__Requirement__: The lines to reproduce from the material below are those from the one containing "Definition annotation_re : regex" through the one containing "(** The rejection", both included; write them out exactly and add nothing.
○ ○ ○ ○ ○
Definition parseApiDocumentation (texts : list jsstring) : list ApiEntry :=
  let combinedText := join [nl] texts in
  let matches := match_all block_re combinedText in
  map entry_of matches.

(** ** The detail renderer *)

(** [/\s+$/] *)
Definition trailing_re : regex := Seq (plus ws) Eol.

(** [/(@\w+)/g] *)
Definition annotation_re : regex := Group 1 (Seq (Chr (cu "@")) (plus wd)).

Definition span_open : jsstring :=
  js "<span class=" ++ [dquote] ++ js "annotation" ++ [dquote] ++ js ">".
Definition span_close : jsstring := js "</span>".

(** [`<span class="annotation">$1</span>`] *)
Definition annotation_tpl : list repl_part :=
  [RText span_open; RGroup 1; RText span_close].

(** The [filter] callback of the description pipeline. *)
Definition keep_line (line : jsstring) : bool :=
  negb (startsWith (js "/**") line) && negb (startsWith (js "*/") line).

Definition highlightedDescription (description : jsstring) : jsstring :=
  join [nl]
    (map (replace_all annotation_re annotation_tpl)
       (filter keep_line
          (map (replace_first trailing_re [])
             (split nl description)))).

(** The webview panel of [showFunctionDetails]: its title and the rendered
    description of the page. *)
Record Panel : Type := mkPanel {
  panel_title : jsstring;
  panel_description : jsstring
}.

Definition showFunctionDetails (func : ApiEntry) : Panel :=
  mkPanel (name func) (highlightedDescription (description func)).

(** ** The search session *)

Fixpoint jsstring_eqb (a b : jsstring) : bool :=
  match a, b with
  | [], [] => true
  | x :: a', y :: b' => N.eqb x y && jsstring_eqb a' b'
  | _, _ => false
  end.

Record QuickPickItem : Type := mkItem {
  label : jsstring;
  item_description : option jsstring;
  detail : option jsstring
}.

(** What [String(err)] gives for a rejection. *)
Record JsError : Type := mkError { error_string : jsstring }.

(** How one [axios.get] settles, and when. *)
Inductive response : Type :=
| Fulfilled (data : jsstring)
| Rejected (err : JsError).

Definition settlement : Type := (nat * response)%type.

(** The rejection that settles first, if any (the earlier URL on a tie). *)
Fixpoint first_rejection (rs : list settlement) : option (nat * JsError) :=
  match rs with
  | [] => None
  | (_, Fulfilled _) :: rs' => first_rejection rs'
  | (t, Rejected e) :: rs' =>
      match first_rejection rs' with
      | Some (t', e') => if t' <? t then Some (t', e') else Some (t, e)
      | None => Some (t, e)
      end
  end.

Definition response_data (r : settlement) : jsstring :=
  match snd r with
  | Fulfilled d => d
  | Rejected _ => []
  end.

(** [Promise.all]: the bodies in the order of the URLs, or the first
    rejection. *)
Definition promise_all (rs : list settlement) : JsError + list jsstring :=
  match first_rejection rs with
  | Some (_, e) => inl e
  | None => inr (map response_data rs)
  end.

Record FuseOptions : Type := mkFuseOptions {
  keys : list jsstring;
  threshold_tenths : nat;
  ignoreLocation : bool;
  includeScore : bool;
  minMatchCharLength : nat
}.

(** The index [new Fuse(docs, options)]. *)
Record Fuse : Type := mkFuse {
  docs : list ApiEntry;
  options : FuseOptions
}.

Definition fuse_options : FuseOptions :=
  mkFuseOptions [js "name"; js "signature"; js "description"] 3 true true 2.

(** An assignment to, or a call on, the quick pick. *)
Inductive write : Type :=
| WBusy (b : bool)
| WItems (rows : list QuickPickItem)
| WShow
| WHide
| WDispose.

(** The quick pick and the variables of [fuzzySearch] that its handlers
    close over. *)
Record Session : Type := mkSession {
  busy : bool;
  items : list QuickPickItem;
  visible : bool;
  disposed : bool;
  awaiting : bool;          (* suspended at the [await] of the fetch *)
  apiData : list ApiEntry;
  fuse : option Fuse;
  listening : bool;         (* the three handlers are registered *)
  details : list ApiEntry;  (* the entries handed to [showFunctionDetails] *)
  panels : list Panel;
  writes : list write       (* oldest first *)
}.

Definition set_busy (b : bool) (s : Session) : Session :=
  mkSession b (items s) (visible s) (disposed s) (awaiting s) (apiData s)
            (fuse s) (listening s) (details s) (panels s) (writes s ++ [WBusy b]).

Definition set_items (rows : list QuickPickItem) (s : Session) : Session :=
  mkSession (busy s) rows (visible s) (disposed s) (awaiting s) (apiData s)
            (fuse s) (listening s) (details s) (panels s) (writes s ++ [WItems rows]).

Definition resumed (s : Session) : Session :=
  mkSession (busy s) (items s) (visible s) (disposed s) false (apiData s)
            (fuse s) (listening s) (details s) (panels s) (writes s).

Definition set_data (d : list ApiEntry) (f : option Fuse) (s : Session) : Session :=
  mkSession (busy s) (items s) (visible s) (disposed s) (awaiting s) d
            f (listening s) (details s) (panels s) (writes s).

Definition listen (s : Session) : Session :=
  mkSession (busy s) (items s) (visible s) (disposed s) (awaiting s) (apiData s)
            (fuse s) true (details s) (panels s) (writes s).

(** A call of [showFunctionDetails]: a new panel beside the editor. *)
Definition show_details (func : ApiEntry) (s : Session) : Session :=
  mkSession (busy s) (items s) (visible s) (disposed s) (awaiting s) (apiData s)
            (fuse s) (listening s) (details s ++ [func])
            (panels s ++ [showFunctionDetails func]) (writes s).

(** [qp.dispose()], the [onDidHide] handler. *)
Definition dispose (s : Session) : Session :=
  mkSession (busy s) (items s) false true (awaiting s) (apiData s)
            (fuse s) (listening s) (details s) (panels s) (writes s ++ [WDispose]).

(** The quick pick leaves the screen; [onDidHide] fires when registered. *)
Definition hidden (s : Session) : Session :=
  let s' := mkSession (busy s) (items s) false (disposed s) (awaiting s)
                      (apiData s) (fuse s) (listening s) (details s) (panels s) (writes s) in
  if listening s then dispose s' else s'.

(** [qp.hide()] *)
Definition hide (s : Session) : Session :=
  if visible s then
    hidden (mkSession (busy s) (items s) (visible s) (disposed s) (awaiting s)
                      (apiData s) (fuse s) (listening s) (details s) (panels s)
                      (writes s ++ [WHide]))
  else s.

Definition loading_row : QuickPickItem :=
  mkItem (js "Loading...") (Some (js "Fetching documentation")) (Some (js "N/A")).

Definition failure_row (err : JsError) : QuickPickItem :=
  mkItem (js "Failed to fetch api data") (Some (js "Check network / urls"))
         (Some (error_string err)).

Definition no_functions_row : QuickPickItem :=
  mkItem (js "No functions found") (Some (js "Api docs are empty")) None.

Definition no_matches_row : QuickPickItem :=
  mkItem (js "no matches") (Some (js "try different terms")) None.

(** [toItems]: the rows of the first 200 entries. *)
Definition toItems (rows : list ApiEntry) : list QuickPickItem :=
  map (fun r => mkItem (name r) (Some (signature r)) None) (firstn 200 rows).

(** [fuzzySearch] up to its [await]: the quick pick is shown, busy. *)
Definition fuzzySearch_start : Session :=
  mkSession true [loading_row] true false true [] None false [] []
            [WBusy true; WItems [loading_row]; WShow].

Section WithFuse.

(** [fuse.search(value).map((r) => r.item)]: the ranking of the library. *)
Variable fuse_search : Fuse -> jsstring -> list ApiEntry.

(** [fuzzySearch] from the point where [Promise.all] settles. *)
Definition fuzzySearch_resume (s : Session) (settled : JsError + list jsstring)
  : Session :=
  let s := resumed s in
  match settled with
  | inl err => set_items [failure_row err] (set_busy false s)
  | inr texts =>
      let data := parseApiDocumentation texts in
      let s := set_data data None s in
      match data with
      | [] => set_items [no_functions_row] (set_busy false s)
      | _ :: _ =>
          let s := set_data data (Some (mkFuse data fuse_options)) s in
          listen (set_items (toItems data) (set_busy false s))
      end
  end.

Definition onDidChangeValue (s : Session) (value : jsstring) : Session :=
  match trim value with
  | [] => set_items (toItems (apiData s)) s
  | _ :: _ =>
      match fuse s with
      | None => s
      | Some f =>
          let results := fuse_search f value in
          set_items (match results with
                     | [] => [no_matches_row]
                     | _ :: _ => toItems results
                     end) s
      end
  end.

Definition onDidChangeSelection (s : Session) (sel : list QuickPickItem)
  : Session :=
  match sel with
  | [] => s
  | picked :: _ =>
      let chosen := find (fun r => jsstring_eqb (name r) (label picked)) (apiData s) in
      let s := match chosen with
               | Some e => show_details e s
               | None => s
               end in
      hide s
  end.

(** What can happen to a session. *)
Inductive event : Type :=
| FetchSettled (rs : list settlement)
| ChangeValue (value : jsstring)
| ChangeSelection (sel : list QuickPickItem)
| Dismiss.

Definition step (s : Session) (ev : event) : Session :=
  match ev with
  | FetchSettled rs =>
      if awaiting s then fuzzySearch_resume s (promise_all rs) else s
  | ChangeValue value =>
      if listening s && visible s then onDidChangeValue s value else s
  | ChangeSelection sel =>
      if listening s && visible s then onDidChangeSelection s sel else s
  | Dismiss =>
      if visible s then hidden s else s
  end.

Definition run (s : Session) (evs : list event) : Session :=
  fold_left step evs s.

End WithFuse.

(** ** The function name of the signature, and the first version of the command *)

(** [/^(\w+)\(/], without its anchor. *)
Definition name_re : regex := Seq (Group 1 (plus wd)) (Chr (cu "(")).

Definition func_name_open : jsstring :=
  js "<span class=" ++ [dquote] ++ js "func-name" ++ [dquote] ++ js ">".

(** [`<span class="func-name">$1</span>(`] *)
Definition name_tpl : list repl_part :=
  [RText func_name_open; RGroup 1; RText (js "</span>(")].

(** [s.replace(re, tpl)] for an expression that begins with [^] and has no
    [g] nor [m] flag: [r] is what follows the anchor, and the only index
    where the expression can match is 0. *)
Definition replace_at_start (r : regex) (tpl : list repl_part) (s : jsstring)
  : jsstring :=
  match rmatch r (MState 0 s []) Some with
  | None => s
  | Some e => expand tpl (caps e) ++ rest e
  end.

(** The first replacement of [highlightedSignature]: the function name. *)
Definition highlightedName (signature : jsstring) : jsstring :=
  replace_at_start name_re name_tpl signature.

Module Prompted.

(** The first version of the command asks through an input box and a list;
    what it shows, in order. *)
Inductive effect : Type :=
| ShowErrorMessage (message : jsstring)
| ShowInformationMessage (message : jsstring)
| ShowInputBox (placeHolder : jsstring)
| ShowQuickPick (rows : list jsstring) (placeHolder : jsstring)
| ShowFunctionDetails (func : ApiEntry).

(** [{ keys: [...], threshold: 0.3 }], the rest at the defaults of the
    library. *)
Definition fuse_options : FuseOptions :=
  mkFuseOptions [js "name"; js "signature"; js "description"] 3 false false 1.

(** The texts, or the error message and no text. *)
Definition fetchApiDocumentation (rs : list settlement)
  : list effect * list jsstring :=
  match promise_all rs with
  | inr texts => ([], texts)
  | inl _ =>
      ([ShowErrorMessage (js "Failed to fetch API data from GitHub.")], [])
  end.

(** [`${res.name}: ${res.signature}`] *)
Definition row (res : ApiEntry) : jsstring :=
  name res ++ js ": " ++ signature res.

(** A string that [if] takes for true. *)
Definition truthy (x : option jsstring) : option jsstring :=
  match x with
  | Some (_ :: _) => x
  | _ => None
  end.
○ ○ ○ ○ ○
__Output of the task__:
Definition annotation_re : regex := Group 1 (Seq (Chr (cu "@")) (plus wd)).

Definition span_open : jsstring :=
  js "<span class=" ++ [dquote] ++ js "annotation" ++ [dquote] ++ js ">".
Definition span_close : jsstring := js "</span>".

(** [`<span class="annotation">$1</span>`] *)
Definition annotation_tpl : list repl_part :=
  [RText span_open; RGroup 1; RText span_close].

(** The [filter] callback of the description pipeline. *)
Definition keep_line (line : jsstring) : bool :=
  negb (startsWith (js "/**") line) && negb (startsWith (js "*/") line).

Definition highlightedDescription (description : jsstring) : jsstring :=
  join [nl]
    (map (replace_all annotation_re annotation_tpl)
       (filter keep_line
          (map (replace_first trailing_re [])
             (split nl description)))).

(** The webview panel of [showFunctionDetails]: its title and the rendered
    description of the page. *)
Record Panel : Type := mkPanel {
  panel_title : jsstring;
  panel_description : jsstring
}.

Definition showFunctionDetails (func : ApiEntry) : Panel :=
  mkPanel (name func) (highlightedDescription (description func)).

(** ** The search session *)

Fixpoint jsstring_eqb (a b : jsstring) : bool :=
  match a, b with
  | [], [] => true
  | x :: a', y :: b' => N.eqb x y && jsstring_eqb a' b'
  | _, _ => false
  end.

Record QuickPickItem : Type := mkItem {
  label : jsstring;
  item_description : option jsstring;
  detail : option jsstring
}.

(** What [String(err)] gives for a rejection. *)
Record JsError : Type := mkError { error_string : jsstring }.

(** How one [axios.get] settles, and when. *)
Inductive response : Type :=
| Fulfilled (data : jsstring)
| Rejected (err : JsError).

Definition settlement : Type := (nat * response)%type.

(** The rejection that settles first, if any (the earlier URL on a tie). *)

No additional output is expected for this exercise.